Und weil eine gute Geschichte immer auch einen guten Bösewicht braucht, wurde kurz darauf die Figur des Bonus Promoplus, der Berater Cäsars, enthüllt. Er soll eine wohldosierte Mischung aus verschiedenen zeitgenössischen Persönlichkeiten sein. Spannend! Aber worum geht es nun in dem Papyrus? Welche Rolle spielt Cäsar in diesem Abenteuer? Werden die Gallier das Römische Reich wieder zum Erzittern und Julius zur Weißglut bringen?

Am 29. Oktober 2015 feiert Asterix seinen 56. Geburtstag. Es verspricht, ein rauschendes Fest zu werden; die Faszination, die der Gallier auslöst, ist ungebrochen. Das Geheimnis seiner ewigen Jugend ist natürlich im großartigen Talent seiner Schöpfer begründet – und dem Talent derjenigen, die ihr Erbe angetreten haben.

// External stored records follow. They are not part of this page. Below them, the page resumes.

Fixpoint parseline (fuel : nat) : P cmd :=
  match fuel with
  | O => out_of_fuel
  | S fuel' =>
      c ← parsepipe fuel';
      c ← backs_loop (S (length buf)) c;
      b ← peek [SEMI];
      if b : bool then gettoken;; r ← parseline fuel'; mret (LIST c r) else mret c
  end
with parsepipe (fuel : nat) : P cmd :=
  match fuel with
  | O => out_of_fuel
  | S fuel' =>
      c ← parseexec fuel';
      b ← peek [BAR];
      if b : bool then gettoken;; r ← parsepipe fuel'; mret (PIPE c r) else mret c
  end
with parseexec (fuel : nat) : P cmd :=
  match fuel with
  | O => out_of_fuel
  | S fuel' =>
      b ← peek [LPAR];
      if b : bool then parseblock fuel' else
      rs ← parseredirs;
      r ← exec_loop (S (length buf)) 0;
      mret (wrap (rs ++ snd r) (EXEC (fst r)))
  end
with parseblock (fuel : nat) : P cmd :=
  match fuel with
  | O => out_of_fuel
  | S fuel' =>
      b ← peek [LPAR];
      if negb b then stop "parseblock" else
      gettoken;;
      c ← parseline fuel';
      b ← peek [RPAR];
      if negb b then stop "syntax - missing )" else
      gettoken;;
      rs ← parseredirs;
      mret (wrap rs c)
  end.

Definition parsecmd (fuel : nat) : P cmd :=
  c ← parseline fuel;
  peek [];;
  s ← get;
  if negb (s =? length buf)%nat then stop "syntax" else mret c.
End parser.

(** [nulterminate] on the memory that holds the line and its terminator. *)
Fixpoint nulterminate (c : cmd) (m : mem) : mem :=
  match c with
  | EXEC argv => foldl (fun m w => <[snd w := 0]> m) m argv
  | REDIR c _ efile _ _ => <[efile := 0]> (nulterminate c m)
  | PIPE l r => nulterminate r (nulterminate l m)
  | LIST l r => nulterminate r (nulterminate l m)
  | BACK c => nulterminate c m
  end.

(** The words of a command: its arguments and file names. *)
Fixpoint words (c : cmd) : list (nat * nat) :=
  match c with
  | EXEC argv => argv
  | REDIR c file efile _ _ => words c ++ [(file, efile)]
  | PIPE l r => words l ++ words r
  | LIST l r => words l ++ words r
  | BACK c => words c
  end.

(** ** The parser ends, and its words are words *)

(** [m] returns with [Q], or the shell panics; it does not run out of fuel. *)
Definition okp {A : Type} (m : M nat A) (s : nat) (Q : A -> nat -> Prop) : Prop :=
  match m s with Ret a s' => Q a s' | Stop _ => True | _ => False end.

Lemma okp_bind {A B : Type} (m : M nat A) (k : A -> M nat B) s (R : A -> nat -> Prop) (Q : B -> nat -> Prop) :
  okp m s R -> (forall a s', R a s' -> okp (k a) s' Q) -> okp (m ≫= k) s Q.
Proof. unfold okp, mbind, M_bind. destruct (m s); try done. intros H Hk. by apply Hk. Qed.
Lemma okp_ret {A : Type} (a : A) s (Q : A -> nat -> Prop) : Q a s -> okp (mret a) s Q.
Proof. done. Qed.
Lemma okp_stop {A : Type} msg s (Q : A -> nat -> Prop) : okp (stop msg) s Q.
Proof. done. Qed.
Lemma okp_mono {A : Type} (m : M nat A) s (R Q : A -> nat -> Prop) : okp m s R -> (forall a s', R a s' -> Q a s') -> okp m s Q.
Proof. unfold okp. destruct (m s); auto. Qed.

Hinter dem Erscheinen dieses neuen Abenteuers verbirgt sich vor allem eine zutiefst menschliche Geschichte, die Geschichte zweier Jungs, die eine Leidenschaft für Comics im Allgemeinen und für Asterix im Besonderen teilen. Jean-Yves Ferri und Didier Conrad sind beide im selben Jahr wie der schnurrbärtige Gallier geboren. Sie sind mit seinen Reisen und den Nöten der Bewohner im Dorf der Verrückten aufgewachsen. Heute halten sie den Stift in der Hand und erfüllen diese Figuren mit Leben.

Albert Uderzo war immer überzeugt davon, dass Asterix weiterleben und den Millionen von Lesern der Serie noch viel Freude bereiten müsse. Ferri und Conrad liefern dafür einmal mehr den Beweis: Asterix wird noch viele Abenteuer erleben und sie mit der ganzen Welt teilen.